Town of Kanosh Turning into a Firefighter City

And as crews continue to arrive, the town of Kanosh is turning into a firefighter city.

The fire at times seems to have a personality all its own. Incident Commander Rowdy Muir says it can change at any time, and they do their best to make sure people know if it's headed their way. He says, "You know, we have scattered homes and cabins on the lower end, so it's always a concern and especially when it's so unpredictable."

Tourists trying to travel through the area have been rerouted at times. One woman was going to spend a few days in Beaver, but now she's formulating new vacation plans. "We're OK. It was a challenge, but we just changed them and kept going."

Town of Kanosh Turning into a Firefighter City

The fire's fame brought in the governor, who after describing the destruction tried to focus on something good. Huntsman said, "We have a very unique opportunity, if there was a silver lining in the cloud, it would be an opportunity to reseed this vast area; reseed it with more indigenous grasses that don't burn quite like cheat grass."

But then there's the tiny town of Kanosh where at the only city park stands a literal tent city. Vince Mazzier with the attack team helps run the logistics of the camp. He says, "If we are here long enough, we'll even get a laundry unit to come in, and they'll do laundry right on site. So it does turn into a sometimes-larger town than we showed up in originally."

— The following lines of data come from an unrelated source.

(** The publication of [activatePreparedStaged]: mark the prepared session used,
    retire the user's current session and install the new one. *)
Definition activate_commit (w : World) (pl : loc) (p : PreparedSession) (sess : Session)
    (nowMS : Z) (missingExpectedDrain : option Drain)
  : result (SessionInfo * option Drain * Cleanup) ProtoError * World :=
  let m := w_mgr w in
  let userID := s_UserID sess in
  let w := mkWorld m (w_sess w)
             (<[pl := mkPrepared (p_owner p) (p_session p) (p_info p) true]> (w_prep w))
             (w_bar w) (w_next w) (w_events w) in
  let '(replaced, removed, ss, heap) :=
    match m_byUser m !! userID with
    | Some oldID =>
        match m_sessions m !! oldID with
        | Some ol =>
            (match w_sess w !! ol with Some old => negb (expiredLocked old nowMS) | None => false end,
             Some ol, delete oldID (m_sessions m), alter deactivateLocked ol (w_sess w))
        | None => (false, None, m_sessions m, w_sess w)
        end
    | None => (false, None, m_sessions m, w_sess w)
    end in
  let w := set_sess (set_mgr w (set_index m (<[s_ID sess := p_session p]> ss)
                                  (<[userID := s_ID sess]> (delete userID (m_byUser m))))) heap in
  let i := p_info p in
  (Ok (mkInfo (i_ID i) (i_UserID i) (i_Encrypted i) (i_MasterKey i) (i_ExpiresAt i) replaced,
       match removed with Some ol => Some (DrainSession ol) | None => missingExpectedDrain end,
       CleanupRevocation (mkWork removed RevocationReplaced (m_onRevoke m) replaced)), w).

Definition activatePreparedStaged (w : World) (prepared : option loc) (expectedOldID : option SessionID)
    (allowMissingExpected : bool) (now : Z)
  : result (SessionInfo * option Drain * Cleanup) ProtoError * World :=
  match prepared with
  | None => (Err ErrSessionPrecondition, w)
  | Some pl =>
    match w_prep w !! pl with
    | None => (Err ErrSessionPrecondition, w)
    | Some p =>
      match w_sess w !! p_session p with
      | None => (Err ErrSessionPrecondition, w)
      | Some sess =>
        let m := w_mgr w in
        if negb (p_owner p =? m_self m)%nat then (Err ErrSessionPrecondition, w)
        else if p_used p then (Err ErrSessionPrecondition, w)
        else
          let userID := s_UserID sess in
          let nowMS := unix_milli now in
          let current := m_byUser m !! userID in
          let proceed (_ : unit) :=
            let missing :=
              match expectedOldID, current with
              | Some expected, None =>
                  if allowMissingExpected then pendingExpiryDrainLocked w expected else None
              | _, _ => None
              end in
            if expiredLocked sess nowMS then (Err ErrSessionExpired, w)
            else activate_commit w pl p sess nowMS missing in
          match expectedOldID, current with
          | None, _ => proceed tt
          | Some expected, None =>
              if allowMissingExpected then proceed tt else (Err ErrSessionPrecondition, w)
          | Some expected, Some currentID =>
              if decide (currentID = expected) then
                match m_sessions m !! currentID with
                | None => (Err ErrSessionPrecondition, w)
                | Some ol =>
                    match w_sess w !! ol with
                    | None => (Err ErrSessionPrecondition, w)
                    | Some old =>
                        if expiredLocked old nowMS then
                          let w1 := modify w ol deactivateLocked in
                          let w2 := set_mgr w1 (set_index m (delete currentID (m_sessions m))
                                                  (delete userID (m_byUser m))) in
                          let '(drain, w3) := newExpiryDrainLocked w2 currentID ol in
                          (Err ErrSessionExpired, notify_expiry w3 userID currentID drain)
                        else proceed tt
                    end
                end
              else (Err ErrSessionPrecondition, w)
          end
      end
    end
  end.

Definition ActivatePreparedStaged (w : World) prepared expectedOldID now :=
  activatePreparedStaged w prepared expectedOldID false now.
Definition ActivatePreparedStagedAfterNaturalExpiry (w : World) prepared expectedOldID now :=
  activatePreparedStaged w prepared expectedOldID true now.

Definition ActivatePrepared (w : World) (prepared : option loc) (expectedOldID : option SessionID) (now : Z)
  : result SessionInfo ProtoError * World :=
  match ActivatePreparedStaged w prepared expectedOldID now with
  | (Err e, w) => (Err e, w)
  | (Ok (info, drain, cleanup), w) =>
      let w := match drain with Some d => run_drain w d | None => w end in
      (Ok info, run_cleanup w cleanup)
  end.

(** [PreparedSession.Info]; the zero value for a nil receiver. *)
Definition Info (w : World) (prepared : option loc) : SessionInfo :=
  match prepared ≫= fun pl => w_prep w !! pl with
  | Some p => p_info p
  | None => mkInfo zero_id 0 false [] 0 false
  end.

(** ** Lookup and lazy expiry *)

(** A method that finds [id] expired deactivates the session, removes it from
    both indexes, creates its send barrier and, after unlocking, runs the
    installed expiry callback. *)
Definition expire_entry (w : World) (id : SessionID) (l : loc) (userID : Z) : Drain * World :=
  let '(drain, w') := newExpiryDrainLocked (deleteLocked (modify w l deactivateLocked) id userID) id l in
  (drain, notify_expiry w' userID id drain).

Definition getSessionStaged (w : World) (id : SessionID) (now : Z) : option loc * option Drain * World :=
  match m_sessions (w_mgr w) !! id with
  | None => (None, pendingExpiryDrainLocked w id, w)
  | Some l =>
      match w_sess w !! l with
      | None => (None, None, w)
      | Some sess =>
          if expiredLocked sess (unix_milli now) then
            let '(drain, w') := expire_entry w id l (s_UserID sess) in (None, Some drain, w')
          else (Some l, None, w)
      end
  end.

Definition getSession (w : World) (id : SessionID) (now : Z) : option loc * World :=
  let '(sess, _, w') := getSessionStaged w id now in (sess, w').

(** The second critical section of [Get] and [GetStaged], on [Session.mu] alone. *)
Definition live_snapshot (w : World) (l : loc) : option SessionSnapshot :=
  match w_sess w !! l with
  | Some sess => if negb (s_active sess) then None else Some (snapshot_of sess)
  | None => None
  end.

There are one-man tents for the firefighters, semi trucks turned into bathroom and shower facilities, and the biggest tent of all, the food tent. Mazzier says, "There's an old saying, ‘When fires happen, pigs die.' So, pork is a kind of stable, and we'll have ribs or ham."

The firefighters don't go hungry. They have an "all you can eat" breakfast, a sack lunch and a big dinner. But it takes a lot of food to keep these crews working 14 hours on a 100-degree day, standing, of course, next to the biggest fire in Utah history.